Nestled in the residential/commercial McKinley Hill, Tuscany Estates is one of the newer spots for dining in the Taguig area. A row of small cafes and restaurants line the little street and because there are offices nearby, the area is always a hub of activity. Main Street is one of the busier restos in the area and we decided to find out why.

We got there around dinnertime on a Friday and as expected, it was jampacked. The wait time took about fifteen to twenty minutes and even then, we had to settle for an outside table. Al fresco dining in this humid country can be uncomfortable but it had to do, we were hungry and there were other patrons waiting after us as well.

Main Street Tuscany McKinley Hill

A big cheeky sign in the middle of the resto that says “Free Beer Tomorrow” catches your attention from the get go. Although the space is small, it would have been nice to be seated inside to fully absorb the ambiance of the resto (also, aircon). The outside area is just as tiny as the inside and was poorly lit that we had to squint to read the smallprint in the menu. They seemed a bit understaffed for a busy Friday night, with only three servers manning all areas- upstairs, downstairs, and outside. Calling one needed a little practice in patience, although given how busy they were, it was almost forgivable.

Poutine (p145)

For starters, we got the Poutine. Poutine is a classic Canadian dish of fries soaked in gravy. I’m not the best person to judge soggy fries, I’m just not a big fan (unless it’s Everything At Steak’s Moo Fries). Main Street’s Poutine was soggy and less tasty than I prefer. The serving size is a bit small for sharing, and thats considering I don’t like the stuff (and don’t hoard). If you’re wondering what the white clumps on the picture are, they’re cheese curds. It’s not something to write home about.
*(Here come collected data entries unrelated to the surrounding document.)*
Lemma delete_scan_gated_witness :
  scans_table (sample_collection RUNNING) !! "scan-1"
  = Some (sample_info RUNNING)
  /\ delete_scan "scan-1" (sample_collection RUNNING)
     = (Ok false, sample_collection RUNNING).
Proof.
  split; [reflexivity |].
  apply (delete_scan_gated (sample_collection RUNNING) "scan-1"
           (sample_info RUNNING)); reflexivity.
Defined.

(** C9: on a scan that is present, [set_progress] never raises; a value
    outside (0, 100] leaves the whole collection as it was; a value in
    range becomes the progress; the value 100 stamps [end_time] with the
    current time; and a record in which progress 100 implied a stamped
    [end_time] before the call is in that state after it. *)
Theorem set_progress_guarded (c : ScanCollection) (scan_id : string)
    (info : ScanInfo) (p now : Z) :
  scans_table c !! scan_id = Some info ->
  exists c' info',
    set_progress scan_id p now c = (Ok tt, c')
    /\ scans_table c' !! scan_id = Some info'
    /\ (p <= 0 \/ 100 < p -> c' = c /\ progress info' = progress info)
    /\ (0 < p <= 100 -> progress info' = p)
    /\ (p = 100 -> end_time info' = TimeInt now)
    /\ (progress_invariant info -> progress_invariant info').
Proof.
  intros Hget. unfold set_progress, call_bind, call_ret.
  destruct ((0 <? p) && (p <=? 100)) eqn:Hrange.
  - apply andb_true_iff in Hrange. destruct Hrange as [H0 H100].
    apply Z.ltb_lt in H0. apply Z.leb_le in H100.
    rewrite (set_field_present _ _ _ _ Hget).
    destruct (p =? 100) eqn:Hp.
    + apply Z.eqb_eq in Hp.
      rewrite (set_field_present _ _ _ _ (with_table_lookup _ _ _)).
      eexists. eexists. split; [reflexivity |].
      split; [apply with_table_lookup |].
      repeat split; simpl; try lia; try reflexivity.
    + apply Z.eqb_neq in Hp.
      eexists. eexists. split; [reflexivity |].
      split; [apply with_table_lookup |].
      repeat split; simpl; try lia.
      intros _ Habs. simpl in Habs. lia.
  - apply andb_false_iff in Hrange.
    assert (Hout : p <= 0 \/ 100 < p).
    { destruct Hrange as [H | H];
        [apply Z.ltb_ge in H | apply Z.leb_gt in H]; lia. }
    assert (Hp : (p =? 100) = false) by (apply Z.eqb_neq; lia).
    rewrite Hp. exists c, info. split; [reflexivity |].
    split; [exact Hget |].
    repeat split; try lia. intros Hinv. exact Hinv.
Qed.

Lemma set_progress_guarded_witness :
  scans_table (sample_collection RUNNING) !! "scan-1"
  = Some (sample_info RUNNING)
  /\ exists c' info',
       set_progress "scan-1" 100 2000 (sample_collection RUNNING) = (Ok tt, c')
       /\ scans_table c' !! "scan-1" = Some info'
       /\ (100 <= 0 \/ 100 < 100 ->
           c' = sample_collection RUNNING
           /\ progress info' = progress (sample_info RUNNING))
       /\ (0 < 100 <= 100 -> progress info' = 100)
       /\ (100 = 100 -> end_time info' = TimeInt 2000)
       /\ (progress_invariant (sample_info RUNNING) -> progress_invariant info').
Proof.
  split; [reflexivity |].
  apply (set_progress_guarded (sample_collection RUNNING) "scan-1"
           (sample_info RUNNING) 100 2000).
  reflexivity.
Defined.
(** * Caption serialisation of [scripts/transcribe.py]

    A shallow embedding of the caption engine of the transcription script:
    the timestamp formatter [format_timestamp], the two serialisers
    [generate_srt] and [generate_vtt], the resolution of the output path and
    the format dispatch of [transcribe].

    Python values are modelled as the interpreter has them:
    - [str] is a sequence of Unicode code points;
    - [int] is [Z];
    - [float] is IEEE 754 binary64 with round-to-nearest-even, a finite value
      being kept as the integer number of units of 2^-1074 it is made of;
    - exceptions are an error monad. *)

From Stdlib Require Import String Ascii.
From Stdlib Require Import ZArith NArith List Bool Lia Znumtheory.
From Stdlib Require Import Floats.SpecFloat.
Import ListNotations.

Local Open Scope string_scope.
Local Open Scope list_scope.
Local Open Scope Z_scope.

(* ================================================================= *)
(** ** Python strings *)

Module Str.

(** A character is a Unicode code point, a [str] a sequence of them. *)
Abbreviation char := N (only parsing).
Abbreviation str := (list N) (only parsing).

(** The code points of a literal of the development (ASCII only). *)
Definition u (s : string) : str := map N_of_ascii (list_ascii_of_string s).

Definition nl : str := [10%N].

Definition char_eqb (a b : char) : bool := N.eqb a b.

Fixpoint eqb (s t : str) : bool :=
  match s, t with
  | [], [] => true
  | a :: s', b :: t' => char_eqb a b && eqb s' t'
  | _, _ => false
  end.

(** [str.isspace] on one character: general category Zs or bidirectional
    class WS, B or S of the Unicode character database. *)
Definition isspace (c : char) : bool :=
  ((9 <=? c) && (c <=? 13) || (28 <=? c) && (c <=? 32)
   || (c =? 133) || (c =? 160) || (c =? 5760)
   || (8192 <=? c) && (c <=? 8202)
   || (c =? 8232) || (c =? 8233) || (c =? 8239) || (c =? 8287)
   || (c =? 12288))%N.

Fixpoint lstrip (s : str) : str :=
  match s with
  | c :: s' => if isspace c then lstrip s' else s
  | [] => []
  end.

Definition rstrip (s : str) : str := rev (lstrip (rev s)).

(** [s.strip()] *)
Definition strip (s : str) : str := rstrip (lstrip s).

(** [sep.join(parts)] *)
Fixpoint join (sep : str) (parts : list str) : str :=
  match parts with
  | [] => []
  | [p] => p
  | p :: rest => p ++ sep ++ join sep rest
  end.

(** [s.split(sep)] for a one-character separator. *)
Fixpoint split_on (sep : char) (s : str) : list str :=
  match s with
  | [] => [[]]
  | c :: s' =>
      if char_eqb c sep then [] :: split_on sep s'
      else match split_on sep s' with
           | w :: ws => (c :: w) :: ws
           | [] => [[c]]
           end
  end.

(** [c in s] *)
Definition contains (c : char) (s : str) : bool := existsb (char_eqb c) s.

(** [s.rfind(c)], -1 when [c] does not occur. *)
Fixpoint rfind_from (i : Z) (c : char) (s : str) (found : Z) : Z :=
  match s with
  | [] => found
  | d :: s' => rfind_from (i + 1) c s' (if char_eqb d c then i else found)
  end.

Definition rfind (c : char) (s : str) : Z := rfind_from 0 c s (-1).

Definition len (s : str) : Z := Z.of_nat (length s).

(** [s[i:]] and [s[:i]] for [0 <= i]. *)
Definition slice_from (i : Z) (s : str) : str := skipn (Z.to_nat i) s.
Definition slice_to (i : Z) (s : str) : str := firstn (Z.to_nat i) s.

(** Comparison of two strings, code point by code point ([s <= t]). *)
Fixpoint leb (s t : str) : bool :=
  match s, t with
  | [], _ => true
  | _ :: _, [] => false
  | a :: s', b :: t' => (a <? b)%N || ((a =? b)%N && leb s' t')
  end.

Definition is_digit (c : char) : bool := ((48 <=? c) && (c <=? 57))%N.

End Str.

Import Str.

(* ================================================================= *)
(** ** Python integers as text *)

Module PyInt.

Definition digit_char (d : Z) : char := (48 + Z.to_N d)%N.

(** Decimal digits of a non-negative integer, most significant first. *)
Fixpoint decimal_digits (fuel : nat) (n : Z) (acc : str) : str :=
  match fuel with
  | O => acc
  | S fuel' =>
      let acc' := digit_char (n mod 10) :: acc in
      if n <? 10 then acc' else decimal_digits fuel' (n / 10) acc'
  end.

Definition str_of_nonneg (n : Z) : str :=
  decimal_digits (S (Z.to_nat (Z.log2 n))) n [].

(** [str(n)], as in [f"{n}"]. *)
Definition str_of_int (n : Z) : str :=
  if n <? 0 then 45%N :: str_of_nonneg (- n) else str_of_nonneg n.

(** [format(n, "0<width>d")]: the sign first, then zeros up to the width. *)
Definition format_0d (width : nat) (n : Z) : str :=
  let digits := str_of_nonneg (Z.abs n) in
  let sign := if n <? 0 then [45%N] else [] in
  sign ++ repeat 48%N (width - length sign - length digits) ++ digits.

End PyInt.

Import PyInt.

(* ================================================================= *)
(** ** Exceptions *)

(** Errors raised by the interpreter and its library; the text of their
    messages is not part of the model. *)
Inductive builtin_error :=
| NaNToInteger          (* ValueError: int() of a NaN *)
| InfinityToInteger     (* OverflowError: int() of an infinity *)
| IntTooLargeForFloat   (* OverflowError: int operand beyond the float range *)
| FloatDivisionByZero   (* ZeroDivisionError *)
| InvalidSuffix (suffix : str)  (* ValueError of Path.with_suffix *)
| EmptyName.                    (* ValueError of Path.with_suffix *)

Inductive exn :=
| FileNotFoundError (msg : str)
| ValueError (msg : str)
| Builtin (e : builtin_error)
| External (msg : str).   (* raised inside the speech-recognition library *)

Inductive result (A : Type) :=
| Ok (a : A)
| Raise (e : exn).

Arguments Ok {A} a.
Arguments Raise {A} e.

Definition bind {A B} (m : result A) (k : A -> result B) : result B :=
  match m with
  | Ok a => k a
  | Raise e => Raise e
  end.

Notation "x <- m ;; k" := (bind m (fun x => k))
  (at level 61, m at next level, right associativity).

Definition is_ok {A} (m : result A) : bool :=
  match m with Ok _ => true | Raise _ => false end.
The main dishes at Main Street make up a good list of comfort food including the Classic Fish & Chips. Served on a slab of wood, the classic dish of fried dory fish paired with tartar sauce and a mountain of rice is as reliable as it gets.

Classic Fish and Chips (p240)

Another comfort food on the list is the Grilled Pork Chop. According to the servers, it’s one of the specialties of the house and the best seller. I ordered it of course. By the time it was served to me on a heavy wooden slab, the rest of our party was about done with their meals and ready for dessert.
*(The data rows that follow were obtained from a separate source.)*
(** The bodies of the loops of the left and of the right concrete, at row
    [i]; the loop on [j] reads t->left[i] at each test and does not change
    it. *)
Definition left_concrete (t : tunnel) (i : Z) : option (list call) :=
  li ← array_get (left t) i;
  for_loop (Z.to_nat (li + 1)) (fun j => j <=? li)
    (fun j => Some [caca_putchar j i "#"]) 0.

Definition right_concrete (g : Game.game) (t : tunnel) (i : Z)
  : option (list call) :=
  ri ← array_get (right t) i;
  for_loop (Z.to_nat (Game.w g - ri)) (fun j => j <? Game.w g)
    (fun j => Some [caca_putchar j i "#"]) ri.

(** draw_tunnel: the four loops on the rows of the game. *)
Definition draw_tunnel (g : Game.game) (t : tunnel) : option (list call) :=
  let rows := for_loop (Z.to_nat (Game.h g)) (fun i => i <? Game.h g) in
  (* Left border *)
  lb ← rows (left_border g t) 0;
  (* Right border *)
  rb ← rows (right_border g t) 0;
  (* Left concrete *)
  lc ← rows (left_concrete t) 0;
  (* Right concrete *)
  rc ← rows (right_concrete g t) 0;
  Some (caca_set_color EE_GREEN :: lb ++ rb
        ++ caca_set_color EE_RED :: lc ++ rc).

(** A tunnel draw_tunnel can draw: the arrays have the rows of the game,
    and the walls and the width of the game are far from the ends of the
    int range. *)
Definition rows_ok (g : Game.game) (t : tunnel) : Prop :=
  0 <= Game.h g < 2 ^ 31 /\ - 2 ^ 30 <= Game.w g <= 2 ^ 30 /\
  forall i, 0 <= i < Game.h g ->
    exists a b,
      array_get (left t) i = Some a /\ array_get (right t) i = Some b /\
      - 2 ^ 30 < a < 2 ^ 30 /\ - 2 ^ 30 < b < 2 ^ 30.

(** A tunnel as create_tunnel allocates it: two arrays of h ints, with at
    least two rows, and a top row and sizes far from the ends of the int
    range. *)
Definition tunnel_ok (g : Game.game) (t : tunnel) : Prop :=
  2 <= h t < 2 ^ 31 /\
  Z.of_nat (length (left t)) = h t /\ Z.of_nat (length (right t)) = h t /\
  - 2 ^ 30 <= w t <= 2 ^ 30 /\ - 2 ^ 30 <= Game.w g <= 2 ^ 30 /\
  (exists a b, left t !! 0%nat = Some a /\ right t !! 0%nat = Some b /\
               - 2 ^ 29 <= a <= 2 ^ 29 /\ - 2 ^ 29 <= b <= 2 ^ 29).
The dish is not for the light eater (or -hearted). Although I’m neither, I had trouble finishing the big plate. The meat is thick and it came with a mountain of herbed rice. Although it was delayed, the dish was thankfully tasty, healthy, and comforting. That kind of made up for it being ultra-late.

Grilled Pork Chop (p280)

Also one of the best sellers, if we’re basing it off the menu, is the Wagyu Cheeseburger. A thick Kitayama wagyu beef burger is sandwiched between two sesame buns and relished with cheese, tomato, special house sauce, and served with a side of fries. You can also add as many bacon strips for fifty bucks apiece. Bacon!
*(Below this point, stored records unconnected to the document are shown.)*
(** The sura loop: it stops at the first bad index; each chapter before
    it leaves one save record, and a file only at its own path. *)
Lemma sura_loop_result (env : Env) (name : str) (suras : list element) :
  forall w,
  exists w',
    sura_loop env name suras w =
    (if existsb Chapter.bad_index suras then inl ValueError else inr tt, w') /\
    Chapter.saves (log w') =
    Chapter.saves (log w) ++ map Chapter.index_py (Chapter.processed suras) /\
    (forall path,
        In path (Dict.keys (files w')) ->
        In path (Dict.keys (files w)) \/
        In path (map (fun s => Chapter.file_name (Chapter.index_py s))
                     (Chapter.processed suras))).
Proof.
  unfold sura_loop. induction suras as [|sura rest IH]; intros w.
  - exists w. cbn. rewrite app_nil_r. repeat split. auto.
  - cbn [for_each existsb Chapter.processed]. unfold bind at 1 2.
    destruct (assemble_sura_result env name sura w)
      as (entries & w1 & _ & _ & _ & F & S & E).
    rewrite E. destruct (Chapter.bad_index sura).
    + exists w1. cbn [orb map]. rewrite app_nil_r, S, F. repeat split. auto.
    + match goal with
      | |- context [save_sura_analysis env ?o _] => remember o as out eqn:Ho
      end.
      assert (I1 : sura_index_of out = Chapter.index_py sura)
        by (subst out; reflexivity).
      assert (I2 : Dict.get_default (py "sura_index") PNone out =
                   Chapter.index_py sura) by (subst out; reflexivity).
      assert (P : output_file_of out =
                  Chapter.file_name (Chapter.index_py sura))
        by (subst out; reflexivity).
      clear Ho E. rewrite save_result, I1, I2, P.
      match goal with
      | |- context [for_each rest ?body ?w2] =>
          remember w2 as w2' eqn:Hw2;
          destruct (IH w2') as (w' & L & S' & F')
      end.
      assert (S2 : Chapter.saves (log w2') =
                   Chapter.saves (log w) ++ [Chapter.index_py sura]).
      { subst w2'. destruct (open_write env _ _);
          cbn [log logged written ticked]; rewrite saves_app, S; reflexivity. }
      assert (F2 : forall path,
                 In path (Dict.keys (files w2')) ->
                 In path (Dict.keys (files w)) \/
                 path = Chapter.file_name (Chapter.index_py sura)).
      { intros path H. subst w2'.
        destruct (open_write env _ _); cbn [files logged written ticked] in H.
        - left. now rewrite <- F.
        - rewrite DictFacts.keys_set in H.
          destruct (contains _ _) in H; [left; now rewrite <- F|].
          apply in_app_or in H as [H|[H|[]]]; [left; now rewrite <- F|].
          right. now symmetry. }
      exists w'. rewrite L. cbn [orb]. split; [reflexivity|]. split.
      * rewrite S', S2, <- app_assoc. reflexivity.
      * intros path H. apply F' in H. destruct H as [H|H]; [|right; now right].
        apply F2 in H. destruct H as [H|H]; [now left|].
        right. left. now symmetry.
Qed.
(** * Resume parser: the text-to-structure extraction functions of [main.py]

    A shallow embedding of [extract_name], [extract_email], [extract_phone],
    [extract_skills], [extract_education], [extract_experience] and
    [extract_projects], together with the part of Python's [str] and [re]
    that these functions use.

    Python strings are sequences of Unicode code points; a code point is an
    [N].  The Unicode character tables of the Python runtime (whitespace,
    word characters, decimal digits, lowercasing, case variants) are not
    part of the program: they are a parameter [U] of every definition, and
    [ascii_tables] gives their restriction to ASCII for running the
    functions on concrete ASCII documents. *)

From Stdlib Require Import List NArith Arith Bool Ascii String Sorted Lia.
From Stdlib Require Import DecimalString.
Import ListNotations.
Open Scope list_scope.

Set Implicit Arguments.

Abbreviation length := List.length.

(** ** Python strings *)

Definition char := N.
Definition str := list char.

Definition ch (a : ascii) : char := N_of_ascii a.

(** A Rocq string literal read as a Python string (one code point per
    character of the literal). *)
Definition py (s : string) : str := map N_of_ascii (list_ascii_of_string s).

Definition nl : char := 10%N.

Definition str_eqb (a b : str) : bool :=
  if list_eq_dec N.eq_dec a b then true else false.

(** The Unicode tables the program reaches through [str.lower], [str.strip]
    and the [re] module. *)
Record unicode := {
  isspace : char -> bool;              (* str.isspace; regex \s *)
  isword : char -> bool;               (* regex \w : alphanumeric or _ *)
  isdigit : char -> bool;              (* regex \d *)
  lower : str -> str;                  (* str.lower *)
  case_variants : char -> list char    (* the characters equal to a given
                                          one under re.IGNORECASE, itself
                                          included *)
}.

(** [sep.join(parts)] for a one-character separator. *)
Fixpoint join (sep : char) (parts : list str) : str :=
  match parts with
  | [] => []
  | [p] => p
  | p :: ps => p ++ sep :: join sep ps
  end.

(** [s.split(sep)] for a one-character separator: never an empty list. *)
Fixpoint split_on (sep : char) (s : str) : list str :=
  match s with
  | [] => [[]]
  | c :: s' =>
      if N.eqb c sep then [] :: split_on sep s'
      else match split_on sep s' with
           | l :: ls => (c :: l) :: ls
           | [] => [[c]]
           end
  end.

Fixpoint starts_with (p s : str) : bool :=
  match p, s with
  | [], _ => true
  | _ :: _, [] => false
  | a :: p', b :: s' => N.eqb a b && starts_with p' s'
  end.
Inductive NdArray : Type :=
| ABool (l : list bool)
| AInt64 (l : list Z)
| AUInt64 (l : list Z)
| AFloat64 (l : list F64.t)
| AObject (l : list PyNum).

Definition arr_length (a : NdArray) : nat :=
  match a with
  | ABool l => List.length l
  | AInt64 l | AUInt64 l => List.length l
  | AFloat64 l => List.length l
  | AObject l => List.length l
  end.

Definition int_of (n : PyNum) : Z := match n with NInt z => z | NFloat _ => 0%Z end.
Definition float_of (n : PyNum) : F64.t :=
  match n with NInt z => F64.of_Z z | NFloat f => f end.

(** [np.array(values)] as a numeric reduction consumes it: a value that
    is not a number makes the reduction raise [TypeError] (numpy raises
    it from the ufunc, after building a string or object array). *)
Definition np_array (vs : list PyVal) : Result NdArray :=
  ns <- map_res (fun v => match py_num v with
                          | Some n => ret n
                          | None => raise TypeError
                          end) vs ;;
  ret (match array_kind vs with
       | KBool => ABool (map (fun n => negb (int_of n =? 0)%Z) ns)
       | KInt64 => AInt64 (map int_of ns)
       | KUInt64 => AUInt64 (map int_of ns)
       | KFloat64 => AFloat64 (map float_of ns)
       | KObject => AObject ns
       end).

Definition bool_f (b : bool) : F64.t := if b then F64.Fin 1 else F64.Fin 0.
Definition len_f (n : nat) : F64.t := F64.of_Z (Z.of_nat n).

(** *** Pairwise summation ([pairwise_sum] of numpy's [loops_utils]) *)

(** [r[j] += a[i + j]] for one block of 8 *)
Definition vadd (r b : list F64.t) : list F64.t :=
  map (fun p => F64.add (fst p) (snd p)) (combine r b).

Fixpoint blocks (fuel : nat) (r xs : list F64.t) : list F64.t :=
  match fuel with
  | O => r
  | S f =>
      match xs with
      | [] => r
      | _ => blocks f (vadd r (firstn 8 xs)) (skipn 8 xs)
      end
  end.

Definition seq_sum (acc : F64.t) (xs : list F64.t) : F64.t := fold_left F64.add xs acc.
(** * SWEN news pipeline: a shallow embedding and its checked properties

    The development follows the Python sources of the pipeline:

    - [services/ai_utils.py]            response sanitisation
    - [services/ai_constants.py]        fallback tables and limits
    - [services/ai_service.py]          the enrichment facets
    - [services/brave_search_service.py] the media lookup client
    - [services/ingestion_service.py]   the orchestrator
    - [db/models.py], [db/repository.py], [db/database.py]  persistence
    - [api/v1/endpoints.py]             the routes
    - [migrate_database.py]             the migration script

    Part I holds the embedding, Part II the vocabulary of the statements and
    the concrete runs, Part III the proofs. *)

From Stdlib Require Import String Ascii List ZArith QArith Bool Lia Arith.
From Stdlib Require Import Sorting.Sorted Sorting.Permutation DecimalString.
Import ListNotations.

Local Close Scope Q_scope.
Local Open Scope nat_scope.
Local Open Scope list_scope.
Local Open Scope string_scope.

(* ================================================================== *)
(** * Part I.  The embedding                                           *)
(* ================================================================== *)

(** ** Python's [str] operations used by the sources

    A [string] stands for a Python [str] whose characters are code points
    below 256; every operation below is the builtin of the same name. *)

Module Py.

(** [str.isspace] on one character: TAB..CR, FS..US, SPACE, NEL, NBSP. *)
Definition is_space (c : ascii) : bool :=
  let n := nat_of_ascii c in
  (((9 <=? n) && (n <=? 13)) || ((28 <=? n) && (n <=? 32))
   || (n =? 133) || (n =? 160))%nat.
The patty, which is what everyone judges burgers on, was thick, tasty, tender and juicy. The added bacon gave the burger extra oomph. (And just like that, I want a burger right now).

Wagyu Cheeseburger (p390), additional bacon (+p50)

The thing I was super excited about Main Street was dessert. Like Mad Mark’s, Main Street offers homemade ice creams in various interesting flavors. One of the flavors is Organic Maple and Candied Bacon and as soon as I found out they had bacon ice cream, even before finding out their menu choices, I was good as sold. When I did try it, I liked it, but I didn’t love it? I couldn’t really taste the bacon in the ice cream. I knew there were bacon bits, and I felt that there was a fair amount of bacon bits in it but it seemed like the flavor of bacon was overpowered by the sweetness of the base ice cream.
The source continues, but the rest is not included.